Skeptics doubt that vulnerable populations could really be protected. In many countries, multiple generations live under one roof, and young people work at nursing homes. Nor are scientists certain that COVID-19 produces robust, long-lasting immunity. Several studies seek to address these questions.
Exit strategy
For now, the most likely scenario is one of easing social distancing measures when it's possible, then clamping down again when infections climb back up, a "suppress and lift" strategy that both Singapore and Hong Kong are pursuing. Whether that approach can strike the right balance between keeping the virus at bay and easing discontent and economic damage remains to be seen.
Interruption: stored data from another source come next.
(** C6 (amended).  For a failed request that is not a 429 answer, the chat
    window and the voice avatar each show their fixed generic try-again
    text.  For a 429 answer each shows its fixed "short breather" text
    with the wait time filled in: the [retry_after] of the response body
    when that is truthy, and 60 when it is falsy or absent or when the
    body cannot be parsed; a number is written as its decimal numeral.
    (A 429 answer whose body is the JSON value [null] ends in the generic
    text.)  Nothing else of the failure reaches
    the message: two failures that agree on being a 429 answer and on the
    wait time are shown identically, whatever their status code and
    provider detail. *)
Theorem C6_failure_message_content
    (o : ChatErrors.ChatOutcome) (Hfailed : ChatErrors.failed o = true) :
  (ChatErrors.rateLimited o = false ->
   ChatErrors.handleSubmit o = ChatErrors.Failure ChatErrors.chatGeneric /\
   ChatErrors.handleUserSpeech o = ChatErrors.Failure ChatErrors.voiceGeneric) /\
  (ChatErrors.rateLimited o = true ->
   (forall b,
       ChatErrors.bodyOf o = ChatErrors.Fields b ->
       ChatErrors.truthy (ChatErrors.retry_after b) = true ->
       ChatErrors.handleSubmit o
         = ChatErrors.Failure (ChatErrors.chatBreather (ChatErrors.retry_after b)) /\
       ChatErrors.handleUserSpeech o
         = ChatErrors.Failure (ChatErrors.voiceBreather (ChatErrors.retry_after b))) /\
   ((ChatErrors.bodyOf o = ChatErrors.Unparsable \/
     exists b, ChatErrors.bodyOf o = ChatErrors.Fields b /\
               ChatErrors.truthy (ChatErrors.retry_after b) = false) ->
    ChatErrors.handleSubmit o
      = ChatErrors.Failure (ChatErrors.chatBreather (ChatErrors.JNum 60)) /\
    ChatErrors.handleUserSpeech o
      = ChatErrors.Failure (ChatErrors.voiceBreather (ChatErrors.JNum 60))) /\
   (ChatErrors.bodyOf o = ChatErrors.JsonNull ->
    ChatErrors.handleSubmit o = ChatErrors.Failure ChatErrors.chatGeneric /\
    ChatErrors.handleUserSpeech o = ChatErrors.Failure ChatErrors.voiceGeneric)) /\
  (forall w : ChatErrors.JsVal,
      ChatErrors.chatBreather w
        = ("Hey! I need a short breather 😊 I've been chatting a lot! Let's continue in about "
           ++ ChatErrors.toText w
           ++ " seconds. Take a moment to review what we've discussed!")%string /\
      ChatErrors.voiceBreather w
        = ("I need a short breather! Let's continue in about "
           ++ ChatErrors.toText w ++ " seconds.")%string) /\
  (forall n : Z,
      ChatErrors.numeral (ChatErrors.toText (ChatErrors.JNum n)) = Some n) /\
  (forall t : string, ChatErrors.toText (ChatErrors.JStr t) = t) /\
  (forall o', ChatErrors.failed o' = true ->
      ChatErrors.rateLimited o' = ChatErrors.rateLimited o ->
      ChatErrors.waitTime (ChatErrors.bodyOf o') = ChatErrors.waitTime (ChatErrors.bodyOf o) ->
      ChatErrors.handleSubmit o' = ChatErrors.handleSubmit o /\
      ChatErrors.handleUserSpeech o' = ChatErrors.handleUserSpeech o).
Proof.
  destruct (failure_messages o Hfailed) as [Hchat Hvoice].
  split; [ | split; [ | split; [ | split; [ | split ] ] ] ].
  - intros Hr. rewrite Hr in Hchat, Hvoice. split; assumption.
  - intros Hr. rewrite Hr in Hchat, Hvoice.
    split; [ | split ].
    + intros b Hb Ht. rewrite Hb in Hchat, Hvoice.
      unfold ChatErrors.waitTime, ChatErrors.jsOr in Hchat, Hvoice.
      rewrite Ht in Hchat, Hvoice. split; assumption.
    + intros [Hb | (b & Hb & Ht)]; rewrite Hb in Hchat, Hvoice.
      * split; assumption.
      * unfold ChatErrors.waitTime, ChatErrors.jsOr in Hchat, Hvoice.
        rewrite Ht in Hchat, Hvoice. split; assumption.
    + intros Hb. rewrite Hb in Hchat, Hvoice. split; assumption.
  - intros w. split; reflexivity.
  - apply toText_numeral.
  - reflexivity.
  - intros o' Hf' Hr Hw.
    destruct (failure_messages o' Hf') as [Hchat' Hvoice'].
    rewrite Hchat, Hvoice, Hchat', Hvoice', Hr, Hw. split; reflexivity.
Qed.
Even Singapore and Hong Kong have had to toughen some social distancing measures in recent weeks after a surge of cases, Lipsitch notes; Singapore's social distancing regime is no longer very different from that in New York City or London. And both cities' strategies are much harder to implement across a big country like the United States. "We have to have every single town and city and county be as good as Singapore for this to work," he says.
Jeremy Farrar, head of the Wellcome Trust, says a path out of the dilemma now facing the world will come from research. It might take the form of an effective treatment for severely ill patients, or a drug that can prevent infections in health care workers, or—ultimately—a vaccine. "Science is the exit strategy," Farrar says.